• What to produce: Provide the records once more, identical to the original.

The input Block Start

Lemma tick_loop_spec cur nodes k :
  wf k -> NoDup nodes -> 0 <= cur < MINI_OS_TICK_WHEEL ->
  (∀ t, t ∈ nodes -> ∃ th, threads k !! t = Some th /\ th_wheel_slot th = cur) ->
  ∃ k', tick_loop k nodes = Some k' /\ wf k' /\ same_vars k k' /\
        ∀ t, threads k' !! t = if decide (t ∈ nodes) then ticked cur <$> threads k !! t else threads k !! t.
Proof.
  intros Hw Hnd Hc. revert k Hw. induction Hnd as [|t nodes Hnin Hnd IH]; intros k Hw Hin.
  { exists k. split; [done|]. split; [done|]. split; [done|]. intros t. rewrite decide_False; [done|]. apply not_elem_of_nil. }
  destruct (Hin t) as (th & Ht & Hs); [set_solver|]. pose proof (wf_threads _ Hw _ _ Ht) as Hok.
  assert (∃ k1, wf k1 /\ frame k k1 t (ticked cur th) /\ tick_loop k (t :: nodes) = tick_loop k1 nodes)
    as (k1 & Hw1 & Hf & ->).
  { cbn [tick_loop]. rewrite Ht. cbn [mbind option_bind].
    destruct (th_round th >? 0) eqn:Er; bool_to_prop.
    - exists (set_thread k t (ticked cur th)). unfold ticked. rewrite Hs, Z.eqb_refl.
      destruct (Z.gtb_spec (th_round th) 0); [|lia]. simpl. split; [|by repeat split].
      eapply wf_set_thread; [done..|]. destruct Hok. split; simpl; try done; lia.
    - destruct (tick_one k t th cur) as (k' & E & ? & ?); [done..|lia|pose proof (to_round _ _ _ Hok); lia|].
      cbv zeta in E. exists k'. split; [done|]. split; [done|].
      destruct (th_wait_list th); rewrite E; done. }
  destruct (IH k1 Hw1) as (k' & E & Hw' & Hv & Hthr).
  { intros t' Ht'. rewrite (fr_threads _ _ _ _ Hf), lookup_insert_ne by set_solver. apply Hin. set_solver. }
  exists k'. split; [done|]. split; [done|]. split; [by etrans; [eapply frame_same|]|].
  intros t'. rewrite Hthr, (fr_threads _ _ _ _ Hf). destruct (decide (t' = t)) as [->|].
  - rewrite decide_False, decide_True, lookup_insert_eq, Ht by (done || apply elem_of_cons; auto). done.
  - rewrite lookup_insert_ne by done. destruct (decide (t' ∈ nodes)); 
      [rewrite decide_True by (apply elem_of_cons; auto)|rewrite decide_False by (rewrite not_elem_of_cons; auto)]; done.
Qed.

The input Block End

• Task solution:
Lemma tick_loop_spec cur nodes k :
  wf k -> NoDup nodes -> 0 <= cur < MINI_OS_TICK_WHEEL ->
  (∀ t, t ∈ nodes -> ∃ th, threads k !! t = Some th /\ th_wheel_slot th = cur) ->
  ∃ k', tick_loop k nodes = Some k' /\ wf k' /\ same_vars k k' /\
        ∀ t, threads k' !! t = if decide (t ∈ nodes) then ticked cur <$> threads k !! t else threads k !! t.
Proof.
  intros Hw Hnd Hc. revert k Hw. induction Hnd as [|t nodes Hnin Hnd IH]; intros k Hw Hin.
  { exists k. split; [done|]. split; [done|]. split; [done|]. intros t. rewrite decide_False; [done|]. apply not_elem_of_nil. }
  destruct (Hin t) as (th & Ht & Hs); [set_solver|]. pose proof (wf_threads _ Hw _ _ Ht) as Hok.
  assert (∃ k1, wf k1 /\ frame k k1 t (ticked cur th) /\ tick_loop k (t :: nodes) = tick_loop k1 nodes)
    as (k1 & Hw1 & Hf & ->).
  { cbn [tick_loop]. rewrite Ht. cbn [mbind option_bind].
    destruct (th_round th >? 0) eqn:Er; bool_to_prop.
    - exists (set_thread k t (ticked cur th)). unfold ticked. rewrite Hs, Z.eqb_refl.
      destruct (Z.gtb_spec (th_round th) 0); [|lia]. simpl. split; [|by repeat split].
      eapply wf_set_thread; [done..|]. destruct Hok. split; simpl; try done; lia.
    - destruct (tick_one k t th cur) as (k' & E & ? & ?); [done..|lia|pose proof (to_round _ _ _ Hok); lia|].
      cbv zeta in E. exists k'. split; [done|]. split; [done|].
      destruct (th_wait_list th); rewrite E; done. }
  destruct (IH k1 Hw1) as (k' & E & Hw' & Hv & Hthr).
  { intros t' Ht'. rewrite (fr_threads _ _ _ _ Hf), lookup_insert_ne by set_solver. apply Hin. set_solver. }
  exists k'. split; [done|]. split; [done|]. split; [by etrans; [eapply frame_same|]|].
  intros t'. rewrite Hthr, (fr_threads _ _ _ _ Hf). destruct (decide (t' = t)) as [->|].
  - rewrite decide_False, decide_True, lookup_insert_eq, Ht by (done || apply elem_of_cons; auto). done.
  - rewrite lookup_insert_ne by done. destruct (decide (t' ∈ nodes)); 
      [rewrite decide_True by (apply elem_of_cons; auto)|rewrite decide_False by (rewrite not_elem_of_cons; auto)]; done.
Qed.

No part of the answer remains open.